Among urinary proteins identified in the comprehensive quantitative proteomics analysis, we selected a panel of three urinary biomarkers (ANXA1, S100A8, TMEM256), and established a logistic regression model in the discovery set that can correctly classify the majority of ESCC cases in the validation sets with the area under the curve (AUC) values of 0.825. This urinary biomarker panel not only discriminates ESCC patients from healthy individuals but also differentiates ESCC from other common tumors. Notably, the panel distinguishes stage I ESCC patients from healthy individuals with AUC values of 0.886. On the analysis of stage-specific biomarkers, another combination panel of protein (ANXA1, S100A8, SOD3, TMEM256) demonstrated a good AUC value of 0.792 for stage I ESCC.
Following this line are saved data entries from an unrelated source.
(* ===== verification/Nodes.v ===== *)
(** * Nodes: the device nodes that the log shows

    Which nodes are live is read off the log, like the resources of [Ledger].
    Only the functions of [Interfaces] make nodes or take them away: opening and
    closing the device below is [hushed]. *)

From S2P Require Import Prelude Hw State Desc Engine Service Request Submit Aperture Perf Dev Thread Irq Device CdevSgdma Cdev Xvc Frame Session.

(** What [cdev_add] and [cdev_del] do to the nodes that are live; [None] when
    the driver adds a node twice or deletes one that is not there. *)
Definition reg_step (ev : event) (r : option (list (Z * Z))) : option (list (Z * Z)) :=
  match ev, r with
  | EvCall f args rv, Some l =>
      if String.eqb f "cdev_add" then
        match args with
        | [a; d; _] => if rv <? 0 then Some l
                       else if decide (a ∈ l.*1) then None else Some (l ++ [(a, d)])
        | _ => Some l
        end
      else if String.eqb f "cdev_del" then
        match args with
        | [a] => if decide (a ∈ l.*1) then Some (filter (fun n => n.1 <> a) l) else None
        | _ => Some l
        end
      else Some l
  | _, r => r
  end.
Definition registry (lg : list event) : option (list (Z * Z)) := foldr reg_step (Some []) lg.
#[global] Arguments registry : simpl never.

(** A call that does not concern the nodes. *)
Definition no_node (f : string) : bool := negb (String.eqb f "cdev_add") && negb (String.eqb f "cdev_del").

Lemma registry_call f args rv lg :
  no_node f = true -> registry (EvCall f args rv :: lg) = registry lg.
Proof.
  unfold no_node. rewrite andb_true_iff, !negb_true_iff. intros [H1 H2].
  change (reg_step (EvCall f args rv) (registry lg) = registry lg).
  destruct (registry lg); [|done]. unfold reg_step. by rewrite H1, H2.
Qed.

Lemma registry_read a x lg : registry (EvRead a x :: lg) = registry lg.
Proof. change (reg_step (EvRead a x) (registry lg) = registry lg). by destruct (registry lg). Qed.
Lemma registry_write a x lg : registry (EvWrite a x :: lg) = registry lg.
Proof. change (reg_step (EvWrite a x) (registry lg) = registry lg). by destruct (registry lg). Qed.

(** ** Computations that leave the nodes alone *)

Definition hushed {S} `{HasLog S} (s s' : S) : Prop := registry (log_of s') = registry (log_of s).

#[export] Instance hushed_preorder {S} `{HasLog S} : PreOrder (hushed (S := S)).
Proof. split; [by intros s|]. intros s1 s2 s3 E1 E2. unfold hushed in *. congruence. Qed.

Section primitives.
Context `{Env}.

#[export] Instance hushed_est_kcall f args : TCEq (no_node f) true -> Keep (hushed (S := est)) (kcall f args).
Proof. intros Hn%TCEq_eq s a s' [= _ <-]. by apply registry_call. Qed.
#[export] Instance hushed_est_kdo f args : TCEq (no_node f) true -> Keep (hushed (S := est)) (kdo f args).
Proof. intros Hn%TCEq_eq s a s' [= _ <-]. by apply registry_call. Qed.
#[export] Instance hushed_est_read x : Keep (hushed (S := est)) (read_register x).
Proof. intros s a s' [= _ <-]. apply registry_read. Qed.
#[export] Instance hushed_est_write x y : Keep (hushed (S := est)) (write_register x y).
Proof. intros s a s' [= _ <-]. apply registry_write. Qed.
#[export] Instance hushed_dst_kcall f args : TCEq (no_node f) true -> Keep (hushed (S := dst)) (kcall f args).
Proof. intros Hn%TCEq_eq s a s' [= _ <-]. by apply registry_call. Qed.
#[export] Instance hushed_dst_kdo f args : TCEq (no_node f) true -> Keep (hushed (S := dst)) (kdo f args).
Proof. intros Hn%TCEq_eq s a s' [= _ <-]. by apply registry_call. Qed.
#[export] Instance hushed_dst_read x : Keep (hushed (S := dst)) (read_register x).
Proof. intros s a s' [= _ <-]. apply registry_read. Qed.
#[export] Instance hushed_dst_write x y : Keep (hushed (S := dst)) (write_register x y).
Proof. intros s a s' [= _ <-]. apply registry_write. Qed.

#[export] Instance hushed_upd_eng f : Keep hushed (upd_eng f).
Proof. by intros s a s' [= _ <-]. Qed.
#[export] Instance hushed_upd_xdev f : Keep hushed (upd_xdev f).
Proof. by intros s a s' [= _ <-]. Qed.
#[export] Instance hushed_upd_dev f : Keep hushed (upd_dev f).
Proof. by intros s a s' [= _ <-]. Qed.

#[export] Instance hushed_on_engine {A} dir i (m : M est A) : Keep hushed m -> Keep hushed (on_engine dir i m).
Proof.
  intros Hm v a v'. unfold on_engine. destruct (zlookup (engines dir v) i) as [e|] eqn:He; [|done].
  destruct (m (focus_engine e v)) as [[b s]|] eqn:E; [|done]. intros [= <- <-]. exact (Hm _ _ _ E).
Qed.
End primitives.

(** [hush] proves that a computation is hushed; it opens the definitions that
    are not known to be. *)
Ltac head_of m := lazymatch m with ?f _ => head_of f | _ => m end.
Ltac hush_open := lazymatch goal with |- Keep _ ?m => let h := head_of m in unfold h end.
Ltac hush_step :=
  lazymatch goal with
  | |- Keep hushed (on_engine _ _ _) => apply hushed_on_engine
  | |- Keep _ ((let '(_, _) := ?p in fun _ => _) _) => destruct p
  | |- _ => first [keep_step | hush_open]
  end.
Ltac hush := repeat hush_step.

(** ** Opening and closing *)

Section open_close.
Context `{Env}.

#[export] Instance hushed_bus l : Keep hushed (bus_allows_msi l).
Proof. induction l; cbn [bus_allows_msi]; hush. Qed.
#[export] Instance hushed_write_vectors fuel c a i m : Keep hushed (write_vectors fuel c a i m).
Proof. revert a i. induction fuel; intros a i; cbn [write_vectors]; hush. Qed.
#[export] Instance hushed_free_channels dir l : Keep hushed (free_channels dir l).
Proof. induction l; cbn [free_channels]; hush. Qed.
#[export] Instance hushed_request_channels dir n l : Keep hushed (request_channels dir n l).
Proof. induction l; cbn [request_channels]; hush. Qed.
#[export] Instance hushed_request_users first l n : Keep hushed (request_users first l n).
Proof. revert n. induction l; intros n; cbn [request_users]; hush. Qed.
#[export] Instance hushed_map_each l ids pos : Keep hushed (map_each l ids pos).
Proof. revert ids pos. induction l; intros ids pos; cbn [map_each]; hush. Qed.
#[export] Instance hushed_probe dir n i : Keep hushed (probe_channels dir n i).
Proof. revert i. induction n; intros i; cbn [probe_channels]; hush. Qed.

#[export] Instance hushed_start_threads n i l : Keep hushed (start_threads n i l).
Proof. revert i. induction l; intros i; cbn [start_threads]; hush. Qed.

#[export] Instance hushed_open pdev um hm cm : Keep hushed (xdma_device_open pdev um hm cm).
Proof. hush. Qed.
#[export] Instance hushed_close pdev : Keep hushed (xdma_device_close pdev).
Proof. hush. Qed.
#[export] Instance hushed_isr_enable mask : Keep hushed (xdma_user_isr_enable mask).
Proof. hush. Qed.
End open_close.

(** ** A session *)

Section session.
Context `{Env} `{Sched}.

#[export] Instance hushed_find_eop t res l : Keep hushed (find_eop t res l).
Proof. induction l; cbn [find_eop]; hush. Qed.
#[export] Instance hushed_wb_poll fuel e t l : Keep hushed (wb_poll fuel e t l).
Proof. revert l. induction fuel; intros l; cbn [wb_poll]; hush. Qed.
#[export] Instance hushed_release n pages i w : Keep hushed (release_pages n pages i w).
Proof. revert i. induction n; intros i; cbn [release_pages]; hush. Qed.
#[export] Instance hushed_completion_loop fuel r k nents done : Keep hushed (completion_loop fuel r k nents done).
Proof. revert k nents done. induction fuel; intros k nents done; cbn [completion_loop]; hush. Qed.
#[export] Instance hushed_io_done cb err : Keep hushed (io_done cb err).
Proof. unfold io_done. hush. Qed.
#[export] Instance hushed_service_list fuel t n : Keep hushed (service_list fuel t n).
Proof. revert t n. induction fuel; intros t n; cbn [service_list]; hush. Qed.
#[export] Instance hushed_run_op op : Keep hushed (run_op op).
Proof. hush. Qed.
#[export] Instance hushed_submit_loop fuel r g m tmo nents done : Keep hushed (submit_loop fuel r g m tmo nents done).
Proof. revert nents done. induction fuel; intros nents done; cbn [submit_loop]; hush. Qed.
#[export] Instance hushed_nowait_loop fuel r cb g m k nents : Keep hushed (nowait_loop fuel r cb g m k nents).
Proof. revert k nents. induction fuel; intros k nents; cbn [nowait_loop]; hush. Qed.

#[export] Instance hushed_ap_fill r dir a b c fuel l : Keep hushed (ap_fill r dir a b c fuel l).
Proof. revert l. induction fuel; intros l; cbn [ap_fill]; hush. Qed.
#[export] Instance hushed_ap_sgs r dir a b c d fuel sgl i sg l : Keep hushed (ap_sgs r dir a b c d fuel sgl i sg l).
Proof. revert i sg l. induction fuel; intros i sg l; cbn [ap_sgs]; hush. Qed.
#[export] Instance hushed_ap_loop r dir a b c d fuel g m tmo done : Keep hushed (ap_loop r dir a b c d fuel g m tmo done).
Proof. revert done. induction fuel; intros done; cbn [ap_loop]; hush. Qed.
#[export] Instance hushed_aio_loop n xc e caio cb i pos w io : Keep hushed (aio_loop n xc e caio cb i pos w io).
Proof. revert i. induction n; intros i; cbn [aio_loop]; hush. Qed.
#[export] Instance hushed_bypass_words n a buf off rc : Keep hushed (bypass_words n a buf off rc).
Proof. revert off rc. induction n; intros off rc; cbn [bypass_words]; hush. Qed.
#[export] Instance hushed_xvc_wait n a : Keep hushed (xvc_wait n a).
Proof. induction n; cbn [xvc_wait]; hush. Qed.
#[export] Instance hushed_xvc_loop fuel a tms tdi tdo n m : Keep hushed (xvc_loop fuel a tms tdi tdo n m).
Proof. revert tdo n. induction fuel; intros tdo n; cbn [xvc_loop]; hush. Qed.
#[export] Instance hushed_isr_users l u m : Keep hushed (isr_users l u m).
Proof. revert u m. induction l; intros u m; cbn [isr_users]; hush. Qed.
#[export] Instance hushed_isr_channels dir l m : Keep hushed (isr_channels dir l m).
Proof. revert m. induction l; intros m; cbn [isr_channels]; hush. Qed.
#[export] Instance hushed_register l m h d : Keep hushed (register_users l m h d).
Proof. revert m. induction l; intros m; cbn [register_users]; hush. Qed.

(** Every entry point of the driver. *)
#[export] Instance hushed_driver h2c c2h op : Keep hushed (run_driver h2c c2h op).
Proof. destruct op; hush. Qed.

Lemma hushed_session h2c c2h v v' : rtc (driver_step h2c c2h) v v' -> hushed v v'.
Proof.
  induction 1 as [|v v1 v2 [op v'' _ Hrun] _ IH]; [done|]. etrans; [|exact IH]. exact (keep_run (Keep := hushed_driver _ _ op) _ _ _ Hrun).
Qed.
End session.
Lemma NoDup_group_slots x f : NoDup (group_slots x f).
Proof.
  group_cases f; try (apply NoDup_singleton || apply NoDup_nil_2).
  - apply NoDup_app; split_and!; [apply NoDup_slots; by intros ?? [= ->]| |apply NoDup_slots; by intros ?? [= ->]].
    intros s. rewrite !elem_of_slots. by intros (i & -> & _) (j & [=] & _).
  - apply NoDup_slots. by intros ?? [= ->].
  - apply NoDup_app; split_and!; [apply NoDup_slots; by intros ?? [= ->]| |].
    + intros s. rewrite elem_of_app, !elem_of_slots, list_elem_of_singleton.
      by intros (i & -> & _) [(j & [=] & _)|[=]].
    + apply NoDup_app; split_and!; [apply NoDup_slots; by intros ?? [= ->]| |apply NoDup_singleton].
      intros s. rewrite elem_of_slots, list_elem_of_singleton. by intros (i & -> & _) [=].
Qed.

Lemma elem_of_groups {A} (G : Z -> list A) fs s :
  s ∈ concat (map G fs) <-> exists f, f ∈ fs /\ s ∈ G f.
Proof.
  induction fs as [|f fs IH]; cbn.
  - split; [by intros ?%not_elem_of_nil|by intros (f & ?%not_elem_of_nil & _)].
  - rewrite elem_of_app, IH. split.
    + intros [Hs|(f' & Hf & Hs)]; [exists f|exists f']; split; try done; [by left|by right].
    + intros (f' & Hf & Hs). apply elem_of_cons in Hf as [->|Hf]; [by left|right; eauto].
Qed.

(** Groups of different flags have no slot in common. *)
Lemma NoDup_groups (G : Z -> list slot) fs :
  (forall f, NoDup (G f)) -> (forall f s, s ∈ G f -> group_of s = f) -> NoDup fs ->
  NoDup (concat (map G fs)).
Proof.
  intros HG Ho. induction 1 as [|f fs Hf _ IH]; [apply NoDup_nil_2|]. cbn.
  apply NoDup_app; split_and!; [done| |done].
  intros s Hs (f' & Hin & Hs')%elem_of_groups. apply Ho in Hs, Hs'. congruence.
Qed.

Lemma NoDup_targets x : NoDup (targets x).
Proof.
  apply NoDup_groups.
  - intros f. destruct (xpdev_flag_test x f); [apply NoDup_group_slots|apply NoDup_nil_2].
  - intros f s. destruct (xpdev_flag_test x f); [apply group_slots_of|by intros ?%not_elem_of_nil].
  - apply (bool_decide_unpack _). by vm_compute.
Qed.

Lemma elem_of_targets x s :
  s ∈ targets x <-> xpdev_flag_test x (group_of s) = true /\ s ∈ group_slots x (group_of s) /\
                    group_of s ∈ destroy_order.
Proof.
  unfold targets. rewrite elem_of_groups. split.
  - intros (f & Hf & Hs). destruct (xpdev_flag_test x f) eqn:Ht; [|by apply not_elem_of_nil in Hs].
    by rewrite (group_slots_of x f s Hs).
  - intros (Ht & Hs & Hf). exists (group_of s). by rewrite Ht.
Qed.
(* ===== verification/Module.v ===== *)
(** * Module: probing and removing a PCI device

    [xdma_mod.c]: the life of an [xdma_pci_dev], from [probe_one] to
    [remove_one], the PCI error handlers, and the module's own start and end. *)

From S2P Require Import Prelude Hw State Desc Engine Service Dev Thread Irq Device CdevSgdma Interfaces.

(** [pci_channel_state_t] and [pci_ers_result_t] of the kernel. *)
Inductive pci_channel_state := pci_channel_io_normal | pci_channel_io_frozen | pci_channel_io_perm_failure.
Definition PCI_ERS_RESULT_CAN_RECOVER := 2.
Definition PCI_ERS_RESULT_NEED_RESET := 3.
Definition PCI_ERS_RESULT_DISCONNECT := 4.
Definition PCI_ERS_RESULT_RECOVERED := 5.

Definition set_p_cnt (n : Z) (p : pst) : pst :=
  mk_pst (p_class p) (p_cache p) n (p_blen p) (p_drvdata p) (p_xpdev p) (p_v p).
Definition set_p_drvdata (b : bool) (p : pst) : pst :=
  mk_pst (p_class p) (p_cache p) (p_cnt p) (p_blen p) b (p_xpdev p) (p_v p).
Definition set_p_blen (n : Z) (p : pst) : pst :=
  mk_pst (p_class p) (p_cache p) (p_cnt p) n (p_drvdata p) (p_xpdev p) (p_v p).

Section module.
Context `{Env}.

(** A function of [libxdma.c] on the handle [hndl]: each of them returns at
    once when it is NULL; otherwise it is the device of the state. *)
Definition on_hndl (hndl : Z) (m : M dst unit) : M pst unit :=
  if hndl =? 0 then ret tt
  else let* p := get in guard_ub (hndl =? v_hndl (p_v p)) >>; on_dev m.

Definition count_xpdev (n : Z) : M pst unit := modify (fun p => set_p_cnt (s32 (p_cnt p + n)) p).

Definition xpdev_free : M pst unit :=
  let* x := get_xpdev in
  xpdev_destroy_interfaces >>;
  upd_xpdev (set_xp_xdev 0) >>;
  on_hndl (xp_xdev x) (xdma_device_close (xp_pdev x)) >>;
  count_xpdev (- 1) >>;
  kdo "kfree xpdev" [] >>;
  modify (set_p_xpdev None).

Definition zero_cdev : char_dev := mk_chr (mk_cdev 0 0 0 0 None None) 0 no_fops 0.

(** The address, 0 for NULL. *)
Definition xpdev_alloc (pdev : Z) : M pst Z :=
  let* p := kcall "kmalloc xpdev" [] in
  if p =? 0 then ret 0
  else
    modify (set_p_xpdev (Some (mk_xpdev MAGIC_DEVICE pdev 0 0 MAX_USER_IRQ XDMA_CHANNEL_NUM_MAX
                                 XDMA_CHANNEL_NUM_MAX 0 (fun _ => zero_cdev)))) >>;
    count_xpdev 1 >>; ret p.

(** The label [err_out]. *)
Definition err_out (rv : Z) : M pst Z := xpdev_free >>; ret rv.

(** From the search for a duplicate on. *)
Definition probe_xdev (pdev hndl : Z) : M pst Z :=
  let* xdev := on_dev (xdev_find_by_pdev pdev) in
  match xdev with
  | None => err_out (- EINVAL)
  | Some xdev =>
      if negb (hndl =? xdev) then err_out (- EINVAL)
      else
        upd_xpdev (set_xp_xdev hndl) >>;
        let* rv := xpdev_create_interfaces in
        if negb (rv =? 0) then err_out rv
        else modify (set_p_drvdata true) >>; ret 0
  end.

(** The user interrupts enabled at the start: [(1 << (user_max + 1)) - 1]. *)
Definition user_mask (user_max : Z) : Z := u32 (Z.shiftl 1 (user_max + 1) - 1).

(** From the checks on the limits that the open device reports. *)
Definition probe_open (pdev : Z) : M pst Z :=
  let* x := get_xpdev in
  let* p := get in
  let hndl := v_hndl (p_v p) in
  if MAX_USER_IRQ <? xp_user_max x then err_out (- EINVAL)
  else if XDMA_CHANNEL_NUM_MAX <? xp_h2c_channel_max x then err_out (- EINVAL)
  else if XDMA_CHANNEL_NUM_MAX <? xp_c2h_channel_max x then err_out (- EINVAL)
  else if negb (xp_user_max x =? 0) then
    let* rv := on_dev (xdma_user_isr_enable (user_mask (xp_user_max x))) in
    if negb (rv =? 0) then err_out rv else probe_xdev pdev hndl
  else probe_xdev pdev hndl.

Definition probe_one (pdev : Z) : M pst Z :=
  let* p := xpdev_alloc pdev in
  if p =? 0 then ret (- ENOMEM)
  else
    let* x := get_xpdev in
    let* hndl := on_dev (xdma_device_open pdev (xp_user_max x) (xp_h2c_channel_max x)
                           (xp_c2h_channel_max x)) in
    match hndl with
    | None => err_out (- EINVAL)
    | Some (user_max, h2c_max, c2h_max) =>
        upd_xpdev (set_xp_limits user_max h2c_max c2h_max) >>; probe_open pdev
    end.

Definition remove_one (pdev : Z) : M pst unit :=
  if pdev =? 0 then ret tt
  else
    let* p := get in
    if negb (p_drvdata p) then ret tt
    else xpdev_free >>; modify (set_p_drvdata false).

(** [dev_get_drvdata], which the error handlers dereference. *)
Definition drvdata : M pst xdma_pci_dev :=
  let* p := get in guard_ub (p_drvdata p) >>; get_xpdev.

Definition xdma_error_detected (pdev : Z) (state : pci_channel_state) : M pst Z :=
  match state with
  | pci_channel_io_normal => ret PCI_ERS_RESULT_CAN_RECOVER
  | pci_channel_io_frozen =>
      let* x := drvdata in
      on_hndl (xp_xdev x) (xdma_device_offline pdev) >>;
      kdo "pci_disable_device" [pdev] >>;
      ret PCI_ERS_RESULT_NEED_RESET
  | pci_channel_io_perm_failure => ret PCI_ERS_RESULT_DISCONNECT
  end.

Definition xdma_slot_reset (pdev : Z) : M pst Z :=
  let* rv := kcall "pci_enable_device_mem" [pdev] in
  if negb (rv =? 0) then ret PCI_ERS_RESULT_DISCONNECT
  else
    kdo "pci_set_master" [pdev] >>;
    kdo "pci_restore_state" [pdev] >>;
    kdo "pci_save_state" [pdev] >>;
    let* x := drvdata in
    on_hndl (xp_xdev x) (xdma_device_online pdev) >>;
    ret PCI_ERS_RESULT_RECOVERED.

Definition xdma_error_resume (pdev : Z) : M pst unit :=
  kdo "pci_aer_clear_nonfatal_status" [pdev].

Definition xdma_reset_prepare (pdev : Z) : M pst unit :=
  let* x := drvdata in on_hndl (xp_xdev x) (xdma_device_offline pdev).

Definition xdma_reset_done (pdev : Z) : M pst unit :=
  let* x := drvdata in on_hndl (xp_xdev x) (xdma_device_online pdev).

(** ** The module *)

Definition xdma_mod_init : M pst Z :=
  let* p := get in
  when (XDMA_DESC_BLEN_MAX <? p_blen p) (modify (set_p_blen XDMA_DESC_BLEN_MAX)) >>;
  let* rv := xdma_cdev_init in
  if rv <? 0 then ret rv else kcall "pci_register_driver" [].

Definition xdma_mod_exit : M pst unit :=
  kdo "pci_unregister_driver" [] >>; xdma_cdev_cleanup.
End module.
(* ===== verification/ModuleLife.v ===== *)
(** * ModuleLife: a device from [probe_one] to [remove_one]

    The layers together: [probe_one] opens the device and makes its nodes, the
    driver runs, [remove_one] takes the nodes away and closes the device. *)

From S2P Require Import Prelude Hw State Desc Engine Service Submit Dev Thread Irq IrqProps Device Ledger DeviceProps ProbeProps BarLedger IrqLife DeviceLife CdevSgdma Cdev Xvc Frame Session Nodes Interfaces InterfacesProps InterfacesLife Module.

(** ** Nodes are no resources of the device *)

(** The log has grown by calls that no resource of the device is about; the
    device, the globals and the driver data are the same. *)
Record kept (p p' : pst) : Prop := {
  kp_held : forall r, held r (v_log (p_v p')) = held r (v_log (p_v p));
  kp_v : exists lg, p_v p' = set_log lg (p_v p);
  kp_globals : (p_class p', p_cnt p', p_drvdata p') = (p_class p, p_cnt p, p_drvdata p)
}.

#[export] Instance kept_preorder : PreOrder kept.
Proof.
  split; [intros p; split; [done|exists (v_log (p_v p)); by destruct (p_v p)|done]|].
  intros p1 p2 p3 [H1 [l1 E1] G1] [H2 [l2 E2] G2]. split; [intros r; by rewrite H2|exists l2; by rewrite E2, E1|congruence].
Qed.

Section kept.
Context `{Env}.

#[export] Instance kept_kcall f args : TCEq (neutral f) true -> Keep kept (kcall f args).
Proof.
  intros Hn%TCEq_eq p a p' [= _ <-]. split; [|by eexists|done]. intros r. cbn. rewrite held_cons, neutral_delta by done. lia.
Qed.
#[export] Instance kept_kdo f args : TCEq (neutral f) true -> Keep kept (kdo f args).
Proof.
  intros Hn%TCEq_eq p a p' [= _ <-]. split; [|by eexists|done]. intros r. cbn. rewrite held_cons, neutral_delta by done. lia.
Qed.
#[export] Instance kept_upd_xpdev f : Keep kept (upd_xpdev f).
Proof.
  intros p a p'. unfold upd_xpdev, get_xpdev, bind, get, modify, deref. destruct (p_xpdev p); [|done]. intros [= _ <-].
  split; [done|exists (v_log (p_v p)); cbn; by destruct (p_v p)|done].
Qed.
#[export] Instance kept_get_dev : Keep kept (on_dev get_dev).
Proof. intros p a p' [= _ <-]. by destruct p. Qed.
#[export] Instance kept_get_engine dir i : Keep kept (on_dev (get_engine dir i)).
Proof.
  intros p a p'. unfold on_dev, get_engine, bind, get, deref. destruct (zlookup _ _); [|done]. intros [= _ <-]. by destruct p.
Qed.
End kept.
Urinary biomarker panel represents a promising auxiliary diagnostic tool for ESCC, including early-stage ESCC.
发现用于早期诊断食管鳞癌(ESCC)的非侵入性尿生物标志物。
我们对来自多个医疗中心的 499 个人体尿液样本进行了蛋白质组学分析,这些样本包括健康个体(n=321)、ESCC(n=83)、膀胱癌(n=17)、乳腺癌(n=12)、结直肠癌(n=16)、肺癌(n=33)和甲状腺癌(n=17)患者。这些样本被分为发现集(n=247)和独立验证集(n=157)。
在全面的定量蛋白质组学分析中鉴定出的尿液蛋白中,我们选择了一组三个尿液生物标志物(ANXA1、S100A8、TMEM256),并在发现集中建立了一个逻辑回归模型,该模型可以用曲线下面积(AUC)值为 0.825 的正确分类验证集中的大多数 ESCC 病例。该尿液生物标志物组合不仅可以区分 ESCC 患者和健康个体,还可以区分 ESCC 与其他常见肿瘤。值得注意的是,该组合还可以将 I 期 ESCC 患者与健康个体区分开来,AUC 值为 0.886。在对特定于阶段的生物标志物的分析中,另一个蛋白质组合面板(ANXA1、S100A8、SOD3、TMEM256)在 I 期 ESCC 中表现出 0.792 的良好 AUC 值。
尿液生物标志物组合代表了一种有前途的 ESCC 辅助诊断工具,包括早期 ESCC。